***** SOURCE INFORMATION *****

(** C3: the claim fails on the code.  The claim is made for every input
    string, and on some strings the first application has no result to
    apply the driver to again.  [stray_bracket_file] and the well-formed
    [bracket_comment_file] do not hold the marker, the driver reaches
    [extractProp] on the body of their first element and that loop never
    moves on: no budget gives a first result, so no budget gives a first
    and a second result that agree. *)
Theorem idempotence_lacks_a_result :
  includes stray_bracket_file marker = false
  /\ includes bracket_comment_file marker = false
  /\ (forall fuel, rewriteShippingDiscountOutput fuel stray_bracket_file = None)
  /\ (forall fuel, rewriteShippingDiscountOutput fuel bracket_comment_file = None)
  /\ (forall fuel out,
        ~ (rewriteShippingDiscountOutput fuel stray_bracket_file = Some out
           /\ rewriteShippingDiscountOutput fuel out = Some out))
  /\ (forall fuel out,
        ~ (rewriteShippingDiscountOutput fuel bracket_comment_file = Some out
           /\ rewriteShippingDiscountOutput fuel out = Some out)).
Proof.
  assert (Hstray : forall fuel,
             rewriteShippingDiscountOutput fuel stray_bracket_file = None).
  { intros fuel. unfold rewriteShippingDiscountOutput.
    replace (includes stray_bracket_file marker) with false
      by (vm_compute; reflexivity).
    apply (rewrite_loop_spins _ _ _ _ 0 13 17);
      [vm_compute; reflexivity | vm_compute; reflexivity |].
    apply checkShape_spins; [vm_compute; reflexivity|].
    replace (substring stray_bracket_file (13 + 1) 17) with (lit " [ ")
      by (vm_compute; reflexivity).
    apply extractProp_loop_stuck; vm_compute; reflexivity. }
  assert (Hcomment : forall fuel,
             rewriteShippingDiscountOutput fuel bracket_comment_file = None).
  { intros fuel. unfold rewriteShippingDiscountOutput.
    replace (includes bracket_comment_file marker) with false
      by (vm_compute; reflexivity).
    apply (rewrite_loop_spins _ _ _ _ 0 22 67);
      [vm_compute; reflexivity | vm_compute; reflexivity |].
    apply checkShape_spins; [vm_compute; reflexivity|].
    unfold extractProp.
    apply (extractProp_loop_doomed _ _ 0 3); [vm_compute; reflexivity.. |].
    apply (extractProp_loop_doomed _ _ 3 4); [vm_compute; reflexivity.. |].
    apply extractProp_loop_stuck; vm_compute; reflexivity. }
  split; [vm_compute; reflexivity|].
  split; [vm_compute; reflexivity|].
  split; [exact Hstray|]. split; [exact Hcomment|].
  split; intros fuel out [H _].
  - rewrite Hstray in H. discriminate H.
  - rewrite Hcomment in H. discriminate H.
Qed.

(** ** Termination *)

(** C4: the claim fails on the code.  On the body made of one opening
    brace [findBalancedEnd] answers [-1], [extractProp] adds one and
    resumes at offset 0, so every turn of its loop starts where the one
    before started and no budget lets it return; the driver meets the same
    loop on a file whose first element holds a stray bracket.  A closing
    bracket at depth zero of the body stalls the loop as well: the driver
    does not return on the well-formed [bracket_comment_file]. *)
Theorem extractProp_spins_on_unbalanced_body :
  findBalancedEnd (lit "{") 0 = -1
  /\ extractProp_turn (lit "{") (lit "value") 0 = Next 0
  /\ (forall fuel, extractProp fuel (lit "{") (lit "value") = None)
  /\ (forall fuel, rewriteShippingDiscountOutput fuel stray_bracket_file = None)
  /\ (forall fuel, rewriteShippingDiscountOutput fuel bracket_comment_file = None).
Proof.
  split; [vm_compute; reflexivity|].
  split; [vm_compute; reflexivity|].
  split; [|split].
  - intros fuel. apply extractProp_loop_stuck; vm_compute; reflexivity.
  - intros fuel. unfold rewriteShippingDiscountOutput.
    replace (includes stray_bracket_file marker) with false
      by (vm_compute; reflexivity).
    apply (rewrite_loop_spins _ _ _ _ 0 13 17);
      [vm_compute; reflexivity | vm_compute; reflexivity |].
    apply checkShape_spins; [vm_compute; reflexivity|].
    replace (substring stray_bracket_file (13 + 1) 17) with (lit " [ ")
      by (vm_compute; reflexivity).
    apply extractProp_loop_stuck; vm_compute; reflexivity.
  - intros fuel. unfold rewriteShippingDiscountOutput.
    replace (includes bracket_comment_file marker) with false
      by (vm_compute; reflexivity).
    apply (rewrite_loop_spins _ _ _ _ 0 22 67);
      [vm_compute; reflexivity | vm_compute; reflexivity |].
    apply checkShape_spins; [vm_compute; reflexivity|].
    unfold extractProp.
    apply (extractProp_loop_doomed _ _ 0 3); [vm_compute; reflexivity.. |].
    apply (extractProp_loop_doomed _ _ 3 4); [vm_compute; reflexivity.. |].
    apply extractProp_loop_stuck; vm_compute; reflexivity.
Qed.

(** ** Templates and what depends on them *)

(** C5: the claim fails on the code.  In the template literal whose
    interpolation is the string literal made of a closing brace and a
    backtick, the brace inside the string ends the interpolation and the
    backtick inside the string is taken for the end of the template:
    [skipTemplate] returns 6, while the closing backtick is at offset 8 and
    the scan of the contract returns 9. *)
Theorem skipTemplate_stops_inside_interpolation :
  get tricky_template 0 = Some backtick
  /\ substring tricky_template 3 7 = lit "'}`'"
  /\ Js.length tricky_template = 9
  /\ skipTemplate tricky_template 0 = 6
  /\ spec_skipTemplate tricky_template 0 = 9.
Proof. repeat split; vm_compute; reflexivity. Qed.

(** C6: the claim fails on the code.  In [nested_body] the property
    [value] occurs at depth zero with the text [2] and inside the child
    object [a] with the text [1]; [extractProp] returns the nested
    occurrence, with the closing brace of the child appended. *)
Theorem extractProp_returns_nested_value (fuel : nat) :
  (6 <= fuel)%nat ->
  nested_body = lit "a: " ++ nested_child ++ lit ", value: 2"
  /\ findBalancedEnd nested_body 3 = 22
  /\ spec_findBalancedEnd nested_body 3 = 37
  /\ extractProp fuel nested_body (lit "value") = Some (Some (lit "1 }")).
Proof.
  intros Hfuel. split; [reflexivity|].
  split; [vm_compute; reflexivity|].
  split; [vm_compute; reflexivity|].
  apply (extractProp_mono 6); [exact Hfuel | vm_compute; reflexivity].
Qed.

*****

Look above for the line holding "tricky_template 0 = 6", then set down exactly that line and every line after it up to and including the line holding "(** C6: the", with nothing else.

▸ ANSWER AREA
  /\ skipTemplate tricky_template 0 = 6
  /\ spec_skipTemplate tricky_template 0 = 9.
Proof. repeat split; vm_compute; reflexivity. Qed.

(** C6: the claim fails on the code.  In [nested_body] the property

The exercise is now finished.